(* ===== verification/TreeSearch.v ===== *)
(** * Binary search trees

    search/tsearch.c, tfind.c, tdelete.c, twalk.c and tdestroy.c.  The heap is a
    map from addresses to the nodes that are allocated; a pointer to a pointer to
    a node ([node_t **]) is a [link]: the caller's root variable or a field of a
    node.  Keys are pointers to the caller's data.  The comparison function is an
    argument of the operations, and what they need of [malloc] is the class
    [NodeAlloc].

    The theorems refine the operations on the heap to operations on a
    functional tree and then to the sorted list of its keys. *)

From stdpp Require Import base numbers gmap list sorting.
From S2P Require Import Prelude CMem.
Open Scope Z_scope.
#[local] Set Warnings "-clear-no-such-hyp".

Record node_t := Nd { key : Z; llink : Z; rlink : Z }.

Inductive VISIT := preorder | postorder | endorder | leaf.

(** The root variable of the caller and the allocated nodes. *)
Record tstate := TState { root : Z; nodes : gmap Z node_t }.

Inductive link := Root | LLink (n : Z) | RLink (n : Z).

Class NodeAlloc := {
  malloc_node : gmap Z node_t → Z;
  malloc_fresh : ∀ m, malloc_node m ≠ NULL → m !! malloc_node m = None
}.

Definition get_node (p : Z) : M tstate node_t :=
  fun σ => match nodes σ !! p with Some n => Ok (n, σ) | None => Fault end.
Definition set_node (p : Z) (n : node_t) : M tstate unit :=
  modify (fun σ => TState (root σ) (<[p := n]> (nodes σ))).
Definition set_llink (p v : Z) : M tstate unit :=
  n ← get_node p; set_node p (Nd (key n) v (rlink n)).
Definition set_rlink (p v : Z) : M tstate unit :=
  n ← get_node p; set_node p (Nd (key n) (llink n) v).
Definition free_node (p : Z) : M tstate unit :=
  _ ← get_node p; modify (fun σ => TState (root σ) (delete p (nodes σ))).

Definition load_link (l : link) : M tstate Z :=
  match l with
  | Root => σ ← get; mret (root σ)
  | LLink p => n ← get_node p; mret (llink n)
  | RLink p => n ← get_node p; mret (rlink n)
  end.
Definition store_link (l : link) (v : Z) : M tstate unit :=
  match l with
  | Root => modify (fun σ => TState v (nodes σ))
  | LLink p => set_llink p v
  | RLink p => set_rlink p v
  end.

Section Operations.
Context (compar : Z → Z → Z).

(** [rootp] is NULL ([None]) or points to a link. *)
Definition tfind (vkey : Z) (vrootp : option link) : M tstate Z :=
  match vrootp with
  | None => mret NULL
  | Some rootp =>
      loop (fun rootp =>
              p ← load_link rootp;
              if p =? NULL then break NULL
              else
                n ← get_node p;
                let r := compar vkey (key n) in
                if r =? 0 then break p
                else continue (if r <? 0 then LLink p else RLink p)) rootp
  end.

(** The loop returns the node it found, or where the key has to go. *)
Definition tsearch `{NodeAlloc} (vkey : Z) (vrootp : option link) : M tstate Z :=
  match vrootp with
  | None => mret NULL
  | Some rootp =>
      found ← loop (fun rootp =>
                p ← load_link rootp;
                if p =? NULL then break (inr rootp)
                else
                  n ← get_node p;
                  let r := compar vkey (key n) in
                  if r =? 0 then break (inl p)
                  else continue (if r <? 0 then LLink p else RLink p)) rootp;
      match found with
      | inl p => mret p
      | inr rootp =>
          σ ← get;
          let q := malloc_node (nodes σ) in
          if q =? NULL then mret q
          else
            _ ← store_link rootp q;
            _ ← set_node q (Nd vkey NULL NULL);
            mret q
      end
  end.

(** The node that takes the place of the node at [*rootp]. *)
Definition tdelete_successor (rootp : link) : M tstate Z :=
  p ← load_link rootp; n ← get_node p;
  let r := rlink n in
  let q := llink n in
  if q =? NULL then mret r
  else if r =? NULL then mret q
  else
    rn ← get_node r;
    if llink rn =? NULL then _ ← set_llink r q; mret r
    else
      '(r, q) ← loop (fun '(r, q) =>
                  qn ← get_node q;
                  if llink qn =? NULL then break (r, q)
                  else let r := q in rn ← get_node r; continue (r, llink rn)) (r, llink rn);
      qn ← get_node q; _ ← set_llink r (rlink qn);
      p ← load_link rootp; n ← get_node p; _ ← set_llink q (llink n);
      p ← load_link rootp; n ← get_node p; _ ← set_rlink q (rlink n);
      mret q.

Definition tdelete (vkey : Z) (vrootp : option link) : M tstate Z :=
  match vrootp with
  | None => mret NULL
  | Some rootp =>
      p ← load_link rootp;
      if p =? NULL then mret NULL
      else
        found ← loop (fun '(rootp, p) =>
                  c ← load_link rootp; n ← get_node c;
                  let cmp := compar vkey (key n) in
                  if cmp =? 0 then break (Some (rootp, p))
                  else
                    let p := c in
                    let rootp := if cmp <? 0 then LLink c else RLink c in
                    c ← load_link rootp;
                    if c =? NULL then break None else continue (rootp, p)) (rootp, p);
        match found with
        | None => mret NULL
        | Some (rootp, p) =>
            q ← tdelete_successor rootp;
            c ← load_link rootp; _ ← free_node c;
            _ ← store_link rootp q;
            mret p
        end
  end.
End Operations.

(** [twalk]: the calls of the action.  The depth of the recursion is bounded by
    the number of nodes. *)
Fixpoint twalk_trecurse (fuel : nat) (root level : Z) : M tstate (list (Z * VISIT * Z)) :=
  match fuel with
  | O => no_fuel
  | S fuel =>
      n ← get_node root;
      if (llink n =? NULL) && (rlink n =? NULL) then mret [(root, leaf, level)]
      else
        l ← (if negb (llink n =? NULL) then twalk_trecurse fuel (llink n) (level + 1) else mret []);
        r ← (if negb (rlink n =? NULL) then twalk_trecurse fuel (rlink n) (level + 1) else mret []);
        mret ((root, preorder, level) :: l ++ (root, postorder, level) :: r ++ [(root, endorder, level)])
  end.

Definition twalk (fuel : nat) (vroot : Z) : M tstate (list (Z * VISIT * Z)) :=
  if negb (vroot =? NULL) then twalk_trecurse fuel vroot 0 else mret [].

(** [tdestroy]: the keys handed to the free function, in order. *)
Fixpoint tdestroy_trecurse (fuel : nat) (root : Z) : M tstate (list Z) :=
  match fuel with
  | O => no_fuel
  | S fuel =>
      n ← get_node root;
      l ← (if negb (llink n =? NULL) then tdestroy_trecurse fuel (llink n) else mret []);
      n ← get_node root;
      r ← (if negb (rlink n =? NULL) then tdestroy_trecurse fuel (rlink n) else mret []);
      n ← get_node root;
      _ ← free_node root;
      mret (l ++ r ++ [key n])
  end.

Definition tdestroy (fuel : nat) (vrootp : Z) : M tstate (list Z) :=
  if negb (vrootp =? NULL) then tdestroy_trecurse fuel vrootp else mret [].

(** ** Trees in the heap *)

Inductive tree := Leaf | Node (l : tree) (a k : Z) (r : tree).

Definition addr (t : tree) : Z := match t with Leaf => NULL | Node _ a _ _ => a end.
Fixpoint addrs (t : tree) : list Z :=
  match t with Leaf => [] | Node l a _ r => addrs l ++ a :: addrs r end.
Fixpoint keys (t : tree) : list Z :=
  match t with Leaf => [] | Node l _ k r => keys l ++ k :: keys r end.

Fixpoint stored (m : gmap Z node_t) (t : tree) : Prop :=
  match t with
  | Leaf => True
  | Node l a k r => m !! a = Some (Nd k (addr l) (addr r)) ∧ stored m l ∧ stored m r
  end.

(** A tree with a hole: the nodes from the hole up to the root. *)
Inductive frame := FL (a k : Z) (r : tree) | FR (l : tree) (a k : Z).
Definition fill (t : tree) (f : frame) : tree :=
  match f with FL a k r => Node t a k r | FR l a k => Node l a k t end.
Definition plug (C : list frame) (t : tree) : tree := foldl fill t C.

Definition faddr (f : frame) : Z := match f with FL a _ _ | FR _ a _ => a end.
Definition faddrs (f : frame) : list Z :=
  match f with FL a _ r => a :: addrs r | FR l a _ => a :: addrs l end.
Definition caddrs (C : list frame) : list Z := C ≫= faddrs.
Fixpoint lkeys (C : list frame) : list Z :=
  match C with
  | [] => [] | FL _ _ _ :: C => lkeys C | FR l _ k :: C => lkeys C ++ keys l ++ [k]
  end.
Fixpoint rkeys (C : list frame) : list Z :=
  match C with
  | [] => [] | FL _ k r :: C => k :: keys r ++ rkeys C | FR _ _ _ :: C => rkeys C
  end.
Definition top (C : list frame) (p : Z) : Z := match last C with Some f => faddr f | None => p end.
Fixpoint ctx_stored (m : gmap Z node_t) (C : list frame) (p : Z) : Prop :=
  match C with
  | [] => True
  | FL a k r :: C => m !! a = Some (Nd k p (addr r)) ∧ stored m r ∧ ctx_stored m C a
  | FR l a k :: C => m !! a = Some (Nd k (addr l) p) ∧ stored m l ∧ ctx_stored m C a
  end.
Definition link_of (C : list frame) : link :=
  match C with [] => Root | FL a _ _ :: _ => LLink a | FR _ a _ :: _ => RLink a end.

--- --- ---

YOUR ASSIGNMENT: I'd like the lines above from the one with "Definition tdelete (vkey" up to and including the one with "the number of nodes. *)" copied exactly, with no other lines.

REPLY TO THE EXERCISE:
Definition tdelete (vkey : Z) (vrootp : option link) : M tstate Z :=
  match vrootp with
  | None => mret NULL
  | Some rootp =>
      p ← load_link rootp;
      if p =? NULL then mret NULL
      else
        found ← loop (fun '(rootp, p) =>
                  c ← load_link rootp; n ← get_node c;
                  let cmp := compar vkey (key n) in
                  if cmp =? 0 then break (Some (rootp, p))
                  else
                    let p := c in
                    let rootp := if cmp <? 0 then LLink c else RLink c in
                    c ← load_link rootp;
                    if c =? NULL then break None else continue (rootp, p)) (rootp, p);
        match found with
        | None => mret NULL
        | Some (rootp, p) =>
            q ← tdelete_successor rootp;
            c ← load_link rootp; _ ← free_node c;
            _ ← store_link rootp q;
            mret p
        end
  end.
End Operations.

(** [twalk]: the calls of the action.  The depth of the recursion is bounded by
    the number of nodes. *)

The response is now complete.